Kidney Stone Frequently Asked Questions
Q: How can I prevent stones from forming?
You can reduce your risk of kidney stones with lifestyle modifications, mostly with respect to diet. These include watching your salt and animal protein intake and drinking sufficient water. Although calcium consumed in foods is fine, supplementation may contribute to the formation of stones. Your doctor can provide specifics about this.
If you have a history of forming calcium oxalate stones, your doctor will likely advise avoiding foods rich in oxalate. These include rhubarb, beets, okra, spinach, swiss chard, sweet potatoes, tea, chocolate, and soy products.
Q: Can you treat stones with medicine?
Medicine may be helpful, depending upon the type of stone you have. A thiazide diuretic or a phosphate-containing preparation may help prevent calcium stones from forming. For uric acid stones, your doctor may prescribe medicine to keep your urine alkaline low. For uric acid stones, your doctor may prescribe medicine to keep your urine alkaline low.
Q: Are kidney stones hereditary?
For the most part, no. Cystine stones, which comprise a small number of stone cases, are due to a heredity disorder that causes people to excrete excessive amount of certain amino acids, leading to stone formation.
Q: Can you have kidney stones and not know it?
If the stone is still in your kidney, you may not feel it. In fact, if it is small enough to moves through your urinary tract and pass with urine and not any obstructions, you may be unaware as well.
However, when a stone travels to your ureter (tube leading from your kidney to the bladder), it will typically cause symptoms, which may include pain in your side, belly, groin, or back; pain while urinating; blood in your urine; vomiting; nausea; and fever.
Q: What procedures are there for treating kidney stones?

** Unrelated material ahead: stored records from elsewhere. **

(** An input cut short and an input that may not be read: the exception is
    PIL's or the operating system's, and no output is written. *)
Example truncated_input :
  remove_white_background "cut.png" "out.png" 240
    (mkWorld {[ "cut.png" := TruncatedFile "Truncated File Read" ]}
             (fun _ => true) (fun _ => EACCES) [])
  = (Raised (OSError_plain "Truncated File Read"),
     mkWorld {[ "cut.png" := TruncatedFile "Truncated File Read" ]}
             (fun _ => true) (fun _ => EACCES) []).
Proof. reflexivity. Qed.

Example unreadable_input :
  remove_white_background "secret.png" "out.png" 240
    (mkWorld {[ "secret.png" := Unopenable EACCES ]}
             (fun _ => true) (fun _ => EACCES) [])
  = (Raised (PermissionError "secret.png"),
     mkWorld {[ "secret.png" := Unopenable EACCES ]}
             (fun _ => true) (fun _ => EACCES) []).
Proof. reflexivity. Qed.

(** ** Determinism *)

(** C9: two runs whose input files decode to the same image, with the same
    threshold and a writable output path, both return and leave the same
    image in the output file, whatever else the two worlds hold. *)
Theorem same_input_same_output input_path output_path threshold img w1 w2 :
  fs w1 !! input_path = Some (ImageFile img) →
  fs w2 !! input_path = Some (ImageFile img) →
  can_write w1 output_path = true →
  can_write w2 output_path = true →
  ∃ out w1' w2',
    transparent_image img threshold = Some out
    ∧ remove_white_background input_path output_path threshold w1 = (Returned tt, w1')
    ∧ remove_white_background input_path output_path threshold w2 = (Returned tt, w2')
    ∧ fs w1' !! output_path = Some (ImageFile out)
    ∧ fs w2' !! output_path = Some (ImageFile out).
Proof.
  intros Hin1 Hin2 Hout1 Hout2.
  rewrite !remove_white_background_cases, Hin1, Hin2, Hout1, Hout2.
  eexists _, _, _. split; [apply transparent_image_spec|].
  split; [done|]. split; [done|]. simpl.
  by rewrite !lookup_insert_eq.
Qed.

Lemma same_input_same_output_witness :
  ∃ out w1' w2',
    transparent_image (PIL.RGB [[(xff, xff, xff)]]) 240 = Some out
    ∧ remove_white_background "in.png" "out.png" 240
        (mkWorld {[ "in.png" := ImageFile (PIL.RGB [[(xff, xff, xff)]]) ]}
                 (fun _ => true) (fun _ => EACCES) [])
      = (Returned tt, w1')
    ∧ remove_white_background "in.png" "out.png" 240
        (mkWorld {[ "in.png" := ImageFile (PIL.RGB [[(xff, xff, xff)]]);
                    "notes.txt" := OtherFile [x68; x69] ]}
                 (fun _ => true) (fun _ => EACCES) ["earlier output"])
      = (Returned tt, w2')
    ∧ fs w1' !! "out.png" = Some (ImageFile out)
    ∧ fs w2' !! "out.png" = Some (ImageFile out).
Proof.
  apply (same_input_same_output "in.png" "out.png" 240
           (PIL.RGB [[(xff, xff, xff)]])
           (mkWorld {[ "in.png" := ImageFile (PIL.RGB [[(xff, xff, xff)]]) ]}
                    (fun _ => true) (fun _ => EACCES) [])
           (mkWorld {[ "in.png" := ImageFile (PIL.RGB [[(xff, xff, xff)]]);
                       "notes.txt" := OtherFile [x68; x69] ]}
                    (fun _ => true) (fun _ => EACCES) ["earlier output"]));
    vm_compute; reflexivity.
Defined.
(** C8: with no identifier, [getCriTargets] sends the one list query and
    answers with the pages split by id against the active target id:
    [matching] holds exactly the pages whose id is the active one, [others]
    exactly the other pages, both in the order of the list; the answer is the
    same whatever the matcher's collaborators and the registry are. *)
Theorem getCriTargets_without_identifier (remote : Remote) (env : Env)
    (st : state) (targets : list Target.t) :
  onList remote (trace st) = inr targets ->
  exists response,
    getCriTargets remote env IUndefined st
    = (inr response, add_trace [Called ListTargets] st) /\
    (forall t, t ∈ matching response <->
               t ∈ targets /\ Target.type t = "page" /\
               Some (Target.id t) = activeTargetId st) /\
    (forall t, t ∈ others response <->
               t ∈ targets /\ Target.type t = "page" /\
               Some (Target.id t) <> activeTargetId st) /\
    sublist (matching response) targets /\
    sublist (others response) targets /\
    (forall env' reg',
       fst (getCriTargets remote env' IUndefined
              (mkState reg' (activeBrowserContextId st) (activeTargetId st) (trace st)))
       = inr response).
Proof.
  intros H. eexists. split; [|repeat apply conj].
  - unfold getCriTargets, bind, request, get_state, ret. rewrite H.
    cbn [falsy emit activeTargetId]. rewrite !filter_filter_andb. reflexivity.
  - intros t. cbn [matching]. rewrite elem_of_filter_bool, andb_true_iff.
    rewrite is_page_type, bool_decide_eq_true. tauto.
  - intros t. cbn [others]. rewrite elem_of_filter_bool, andb_true_iff.
    rewrite is_page_type, negb_true_iff, bool_decide_eq_false. tauto.
  - apply filter_sublist_of.
  - apply filter_sublist_of.
  - intros env' reg'.
    unfold getCriTargets, bind, request, get_state, ret. cbn [trace]. rewrite H.
    cbn [falsy emit activeTargetId fst]. rewrite !filter_filter_andb. reflexivity.
Qed.

Lemma getCriTargets_without_identifier_witness :
  exists response,
    getCriTargets busyRemote sampleEnv IUndefined idle
    = (inr response, add_trace [Called ListTargets] idle) /\
    examplePage ∈ matching response /\
    docsPage ∈ others response /\
    workerTarget ∉ others response.
Proof.
  destruct (getCriTargets_without_identifier busyRemote sampleEnv idle
              [docsPage; workerTarget; examplePage; otherPage] eq_refl)
    as (response & Hrun & Hmatching & Hothers & _).
  exists response. split; [exact Hrun|]. repeat apply conj.
  - apply Hmatching. repeat split. apply list_elem_of_In. simpl. tauto.
  - apply Hothers. repeat split; [|discriminate].
    apply list_elem_of_In. simpl. tauto.
  - intros Hin. apply Hothers in Hin as (_ & Htype & _). discriminate.
Defined.

(** The partition of that list, computed. *)
Lemma getCriTargets_without_identifier_sample :
  fst (getCriTargets busyRemote sampleEnv IUndefined idle)
  = inr (mkPartition [examplePage] [docsPage; otherPage]).
Proof. reflexivity. Qed.

(** With an identifier the matcher runs on every page, and the targets come
    back with the url [isMatchingUrl] left in them. *)
Lemma getCriTargets_with_identifier :
  fst (getCriTargets busyRemote sampleEnv (IString "example.com") idle)
  = inr (mkPartition
           [Target.set_url "http://example.com" examplePage]
           [Target.set_url "http://example.com/docs" docsPage;
            Target.set_url "http://example.org" otherPage]).
Proof. vm_compute. reflexivity. Qed.

(** The empty string is falsy: it takes the path without identifier. *)
Lemma getCriTargets_empty_string (remote : Remote) (env : Env) (st : state) :
  getCriTargets remote env (IString "") st = getCriTargets remote env IUndefined st.
Proof. reflexivity. Qed.

(** ** getCriTargets with a string identifier *)

Section StringIdentifier.
Variable env : Env.
Variables s identifier : string.
Variable parsedTargetUrl : Url.parsed.
Variable parsedOf : string -> Url.parsed.
Hypothesis prepended : prependHttp env s = inr identifier.
Hypothesis identifier_parsed : url_parse env identifier = inr parsedTargetUrl.

Let matches (t : Target.t) : bool :=
  urlChecks env (Target.title t) (parsedOf (Target.url t)) parsedTargetUrl
    identifier.
Let resolved (t : Target.t) : Target.t :=
  Target.set_url (handleUrlRedirection env (Target.url t)) t.
Let accepted (t : Target.t) : Prop :=
  url_parse env (Target.url t) = inr (parsedOf (Target.url t)).

(** For a string, only the URL match decides: the regex match answers
    [false] and the name match [undefined]. *)
Lemma classify_string (reg : registry) (response : partition) (t : Target.t) :
  accepted t ->
  classify env (IString s) reg response t
  = inr (if matches t
         then mkPartition (matching response ++ [resolved t]) (others response)
         else mkPartition (matching response) (others response ++ [resolved t])).
Proof.
  intros Ht. unfold classify, isMatchingUrl.
  rewrite prepended, Ht, identifier_parsed.
  cbn [truthy Target.title Target.set_url].
  change (urlChecks env (Target.title t) _ _ _) with (matches t).
  destruct (matches t); reflexivity.
Qed.

Lemma classifyAll_string (reg : registry) (pages : list Target.t) :
  Forall accepted pages ->
  forall response,
    classifyAll env (IString s) reg response pages
    = inr (mkPartition
             (matching response ++ map resolved (List.filter matches pages))
             (others response
              ++ map resolved (List.filter (fun t => negb (matches t)) pages))).
Proof.
  induction 1 as [|t pages Ht Hpages IH]; intros response.
  - simpl. rewrite !app_nil_r. by destruct response.
  - cbn [classifyAll]. rewrite (classify_string _ _ _ Ht), IH. cbn [List.filter].
    destruct (matches t); cbn [negb matching others map];
      by rewrite <- ?app_assoc.
Qed.

(** X12: take a non-empty string identifier that [url.parse] accepts, as it
    is and as [prependHttp] leaves it, and a list whose pages all have a url
    that [url.parse] accepts.  Then [getCriTargets] resolves; the pages are
    split by the URL match alone, in list order, and every page comes back,
    in [others] as well as in [matching], carrying the url
    [handleUrlRedirection] answered for it. *)
Lemma getCriTargets_string (remote : Remote) (st : state)
    (targets : list Target.t) :
  s <> EmptyString ->
  onList remote (trace st) = inr targets ->
  (forall t, t ∈ targets -> Target.type t = "page" -> accepted t) ->
  getCriTargets remote env (IString s) st
  = (inr (mkPartition
            (map resolved (List.filter matches (List.filter Target.is_page targets)))
            (map resolved
               (List.filter (fun t => negb (matches t))
                  (List.filter Target.is_page targets)))),
     add_trace [Called ListTargets] st).
Proof.
  intros Hs H Hacc. unfold getCriTargets, bind, request, get_state, ret.
  rewrite H. cbn [falsy]. apply is_empty_false in Hs. rewrite Hs.
  cbn [emit targetRegistry]. rewrite classifyAll_string; [reflexivity|].
  apply Forall_forall. intros t Hin.
  apply elem_of_filter_bool in Hin as [Hin Hpage].
  apply Hacc; [exact Hin | by apply is_page_type].
Qed.

End StringIdentifier.

(** ** path.join never answers the empty string

    So on Node the fallback in [identifierPath || identifier] is never
    taken. *)

Lemma is_empty_app (a b : string) :
  Js.is_empty (a ++ b) = Js.is_empty a && Js.is_empty b.
Proof. destruct a; reflexivity. Qed.

Lemma normalize_nonempty (p : string) : Js.is_empty (Path.normalize p) = false.
Proof.
  unfold Path.normalize.
  destruct (Js.is_empty p); [reflexivity|].
  destruct (Js.is_empty (Path.normalizeString _ _)) eqn:E.
  - destruct (Js.startsWith _ _); [reflexivity|].
    destruct (Js.last_char p) as [c|]; [destruct (Ascii.eqb c _)|]; reflexivity.
  - destruct (Js.startsWith _ _); [reflexivity|].
    destruct (Js.last_char p) as [c|]; [destruct (Ascii.eqb c _)|];
      rewrite ?is_empty_app, E; reflexivity.
Qed.

Lemma join_nonempty (a b : string) : Js.is_empty (Path.join a b) = false.
Proof.
  unfold Path.join.
  destruct (Js.is_empty a), (Js.is_empty b);
    [reflexivity | apply normalize_nonempty ..].
Qed.

(** On Node the second check of [isMatchingUrl] compares the two joined
    paths. *)
Lemma urlChecks_join (parse : string -> error + Url.parsed)
    (redirect escape : string -> string)
    (trim : option string -> string -> error + string)
    (title : string) (parsedUrl parsedTargetUrl : Url.parsed) (identifier : string) :
  urlChecks (mkEnv parse Path.join redirect escape trim) title parsedUrl
    parsedTargetUrl identifier
  = String.eqb title (escape identifier)
    || String.eqb
         (Path.join (orEmpty (Url.host parsedUrl)) (orEmpty (Url.pathname parsedUrl)))
         (Path.join (orEmpty (Url.host parsedTargetUrl))
            (orEmpty (Url.pathname parsedTargetUrl)))
    || String.eqb (Url.href parsedUrl) identifier.
Proof.
  unfold urlChecks. cbn [path_join escapeHtml].
  by rewrite join_nonempty.
Qed.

The Mount Sinai Hospital offers multiple kidney stone treatments. Lithrotripsy crushes the kidney stone into particles with a high-energy shock wave generated by a high-voltage energy source, so that the pieces can pass in the urine. Minimally invasive surgical techniques enable surgeons to fragment the stone with lithrotripsy and remove it entirely either from inserting instruments from the back into the kidney (percutaneous procedure) or through the urethra and bladder to the ureter and kidney (ureteroscopic procedure).